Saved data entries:
------------------------------------------------
(** ** What the servers announce at start-up *)

(** X9. The banner of [main] and the adapter that serves the calls agree for
    Twilio and for Firemetrics: the banner announces demo mode, or mock
    data, exactly when the mock adapter serves.  For Databricks the banner
    looks at the host alone while [call_tool] wants host and token: the
    mock-data line still means mock service, but with a host and no token
    the banner says [Connected to] the host and the queries are served from
    mock data. *)
Theorem startup_banner_and_backend :
  (forall cfg w (arguments : gmap string string) st,
     let phone_number := default "" (arguments !! "phone_number") in
     let message_body := default "" (arguments !! "message_body") in
     phone_number <> "" -> message_body <> "" ->
     exists o,
       Action.call_tool cfg w "send_sms_notification" arguments st = Some o /\
       (In "   Twilio: Demo mode (set TWILIO_* env vars for real SMS)" (Action.main cfg) <->
        Action.invoked o = [Action.SendSmsMock phone_number message_body])) /\
  (forall cfg w (arguments : gmap string string),
     let patient_id := default "" (arguments !! "patient_id") in
     exists o,
       Data.call_tool cfg w "lookup_patient_details" arguments = Some o /\
       (In "   Firemetrics: Using mock data (set FIREMETRICS_* env vars for real connection)"
           (Data.main cfg) <->
        Data.invoked o = [Data.LookupPatientDetailsMock patient_id])) /\
  (forall cfg w (arguments : gmap string string),
     let sql_query := default "" (arguments !! "sql_query") in
     exists o,
       Data.call_tool cfg w "execute_databricks_sql" arguments = Some o /\
       (In "   Databricks: Using mock data (set DATABRICKS_* env vars for real connection)"
           (Data.main cfg) ->
        Data.invoked o = [Data.ExecuteDatabricksSqlMock sql_query]) /\
       (Data.DATABRICKS_HOST cfg <> "" -> Data.DATABRICKS_TOKEN cfg = "" ->
        In ("   Databricks: Connected to " +:+ Data.DATABRICKS_HOST cfg) (Data.main cfg) /\
        Data.invoked o = [Data.ExecuteDatabricksSqlMock sql_query])).
Proof.
  split; [|split].
  - intros cfg w arguments st phone_number message_body Hp Hb.
    destruct (call_tool_send_unfold cfg w arguments st Hp Hb) as (t & E & _).
    eexists. split; [exact E|]. cbn [Action.invoked]. fold phone_number message_body.
    unfold Action.main.
    destruct (Py.truthy (Action.TWILIO_ACCOUNT_SID cfg)
              && Py.truthy (Action.TWILIO_AUTH_TOKEN cfg)); simpl; split.
    + intros [H|[H|[]]]; discriminate H.
    + discriminate.
    + reflexivity.
    + intros _. right. now left.
  - intros cfg w arguments patient_id.
    destruct (call_tool_lookup cfg w arguments) as (t & E & _).
    eexists. split; [exact E|]. cbn [Data.invoked]. fold patient_id.
    unfold Data.main.
    destruct (Py.truthy (Data.DATABRICKS_HOST cfg)),
             (Py.truthy (Data.FIREMETRICS_DB_HOST cfg)); simpl; split;
      try discriminate; try reflexivity;
      try (intros [H|[H|[H|[]]]]; discriminate H);
      intros _; right; right; now left.
  - intros cfg w arguments sql_query.
    destruct (call_tool_execute cfg w arguments) as (t & E & _).
    eexists. split; [exact E|]. cbn [Data.invoked]. fold sql_query.
    unfold Data.main. split.
    + destruct (Py.truthy (Data.DATABRICKS_HOST cfg)) eqn:Hh; [|reflexivity].
      destruct (Py.truthy (Data.FIREMETRICS_DB_HOST cfg)); simpl;
        intros [H|[H|[H|[]]]]; discriminate H.
    + intros Hh Ht. apply truthy_true in Hh. rewrite Hh, Ht. simpl.
      split; [right; now left | reflexivity].
Qed.

(** A data server started with a Databricks host and no token. *)
Lemma startup_banner_and_backend_witness :
  In "   Databricks: Connected to dbc.example.net" (Data.main data_host_only_config) /\
  exists o,
    Data.call_tool data_host_only_config data_quiet_world "execute_databricks_sql"
      {["sql_query" := "SELECT 1"]} = Some o /\
    Data.invoked o = [Data.ExecuteDatabricksSqlMock "SELECT 1"].
Proof.
  destruct (proj2 (proj2 startup_banner_and_backend)
              data_host_only_config data_quiet_world {["sql_query" := "SELECT 1"]})
    as (o & E & _ & H).
  destruct H as [Hb Hi]; [discriminate | reflexivity |].
  split; [exact Hb|]. exists o. split; [exact E | exact Hi].
Defined.

(** ** The transform server *)



(** X11. Whatever the source text and whatever dialect is asked for,
    [convert_cql_to_sql] returns a text that begins with the comment
    [-- Spark SQL], is not empty and has no whitespace at either end; and
    when the source text names a diabetes or a breast cancer screening
    keyword, the SQL returned is the same for every target dialect. *)
Theorem convert_cql_to_sql_is_spark_sql (cql_logic target_dialect : string) :
  exists sql,
    Cql.convert_cql_to_sql cql_logic target_dialect = Some sql /\
    Py.startswith "-- Spark SQL" sql = true /\
    Py.strip sql = sql /\
    (let l := Py.lower cql_logic in
     Py.contains "diabetes" l || Py.contains "hba1c" l || Py.contains "a1c" l
     || (Py.contains "breast" l || Py.contains "mammog" l || Py.contains "cms125" l) = true ->
     forall other_dialect, Cql.convert_cql_to_sql cql_logic other_dialect = Some sql).
Proof.
  unfold Cql.convert_cql_to_sql.
  destruct (Py.contains "diabetes" (Py.lower cql_logic)
            || Py.contains "hba1c" (Py.lower cql_logic)
            || Py.contains "a1c" (Py.lower cql_logic)) eqn:R1.
  { eexists. split; [reflexivity|]. split; [vm_compute; reflexivity|].
    split; [vm_compute; reflexivity|]. intros _ other. reflexivity. }
  destruct (Py.contains "breast" (Py.lower cql_logic)
            || Py.contains "mammog" (Py.lower cql_logic)
            || Py.contains "cms125" (Py.lower cql_logic)) eqn:R2.
  { eexists. split; [reflexivity|]. split; [vm_compute; reflexivity|].
    split; [vm_compute; reflexivity|]. intros _ other. reflexivity. }
  cbn [mbind option_bind]. rewrite strip_generic_template.
  eexists. split; [reflexivity|]. split; [reflexivity|]. split.
  - assert (HA : Py.lstrip (Py.lstrip Cql.generic_head) = Py.lstrip Cql.generic_head)
      by (vm_compute; reflexivity).
    assert (HZ : Py.rstrip (Py.rstrip Cql.generic_tail) = Py.rstrip Cql.generic_tail)
      by (vm_compute; reflexivity).
    unfold Py.strip.
    rewrite lstrip_app by (rewrite HA; vm_compute; discriminate).
    rewrite HA, <- !append_assoc.
    rewrite rstrip_app by (rewrite HZ; vm_compute; discriminate).
    now rewrite HZ.
  - simpl. discriminate.
Qed.

(** A screening measure asked for in two dialects. *)
Lemma convert_cql_to_sql_is_spark_sql_witness :
  exists sql,
    Cql.convert_cql_to_sql "CMS125 numerator" "postgresql" = Some sql /\
    Py.startswith "-- Spark SQL" sql = true /\
    Cql.convert_cql_to_sql "CMS125 numerator" "bigquery" = Some sql.
Proof.
  destruct (convert_cql_to_sql_is_spark_sql "CMS125 numerator" "postgresql")
    as (sql & E & Hs & _ & Hd).
  exists sql. split; [exact E|]. split; [exact Hs|].
  apply Hd. reflexivity.
Defined.





(** ** Registry and dispatch *)









(** ** The mock query result *)

(** X14. For a query text with one of the keywords [patient], [risk], [gap],
    in any case, the mock query adapter returns the patients of
    [MOCK_PATIENTS] cut down to the seven declared columns: one row per
    patient and in the same order, [row_count] their number, each row with
    exactly the declared columns, in the declared order, and under each the
    value of the patient record.  The contact fields of the records
    (phone number, preferred name, language, contact time) are not part of
    any row. *)
Theorem execute_databricks_sql_mock_projects_the_patients (sql_query : string) :
  Py.contains "patient" (Py.lower sql_query) || Py.contains "risk" (Py.lower sql_query)
  || Py.contains "gap" (Py.lower sql_query) = true ->
  exists r cols rows,
    Data.execute_databricks_sql_mock sql_query = Some r /\
    Data.columns r = Some cols /\
    Data.data r = Some rows /\
    Data.row_count r = Some (Z.of_nat (length Data.MOCK_PATIENTS)) /\
    Forall2 (fun row p =>
               map fst row = cols /\
               (forall c, In c cols -> Dict.get row c = Dict.get p c) /\
               forallb (fun c => negb (Dict.mem c row))
                 ["phone_number"; "preferred_name"; "preferred_language";
                  "best_contact_time"] = true)
            rows Data.MOCK_PATIENTS.
Proof.
  intros Hk. unfold Data.execute_databricks_sql_mock. rewrite Hk.
  destruct (mapM Data.mock_row Data.MOCK_PATIENTS) as [rows|] eqn:E;
    [|vm_compute in E; discriminate E].
  vm_compute in E. injection E as <-.
  eexists _, _, _. cbn [mbind option_bind Data.columns Data.data Data.row_count].
  repeat (split; [reflexivity|]).
  repeat (constructor;
          [split; [reflexivity|]; split; [|reflexivity];
           intros c Hc; simpl in Hc;
           repeat (destruct Hc as [<-|Hc]; [reflexivity|]); contradiction|]).
  constructor.
Qed.

(** A care-gap query: five rows, the first one Maria Garcia's, without her
    phone number. *)
Lemma execute_databricks_sql_mock_projects_the_patients_witness :
  exists r row rows,
    Data.execute_databricks_sql_mock "SELECT * FROM Care_Gaps" = Some r /\
    Data.data r = Some (row :: rows) /\
    length rows = 4 /\
    Dict.get row "patient_name" = Some (Data.SStr "Maria Garcia") /\
    Dict.get row "phone_number" = None.
Proof.
  destruct (execute_databricks_sql_mock_projects_the_patients "SELECT * FROM Care_Gaps")
    as (r & cols & rows & E & _ & Hd & _ & _); [reflexivity|].
  vm_compute in E. injection E as <-.
  eexists _, _, _. split; [reflexivity|]. repeat split.
Defined.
------------------------------------------------
Goal of the exercise
Copy every line from the data that includes the string "text".

Exercise output
(** X11. Whatever the source text and whatever dialect is asked for,
    [convert_cql_to_sql] returns a text that begins with the comment
    when the source text names a diabetes or a breast cancer screening
(** X14. For a query text with one of the keywords [patient], [risk], [gap],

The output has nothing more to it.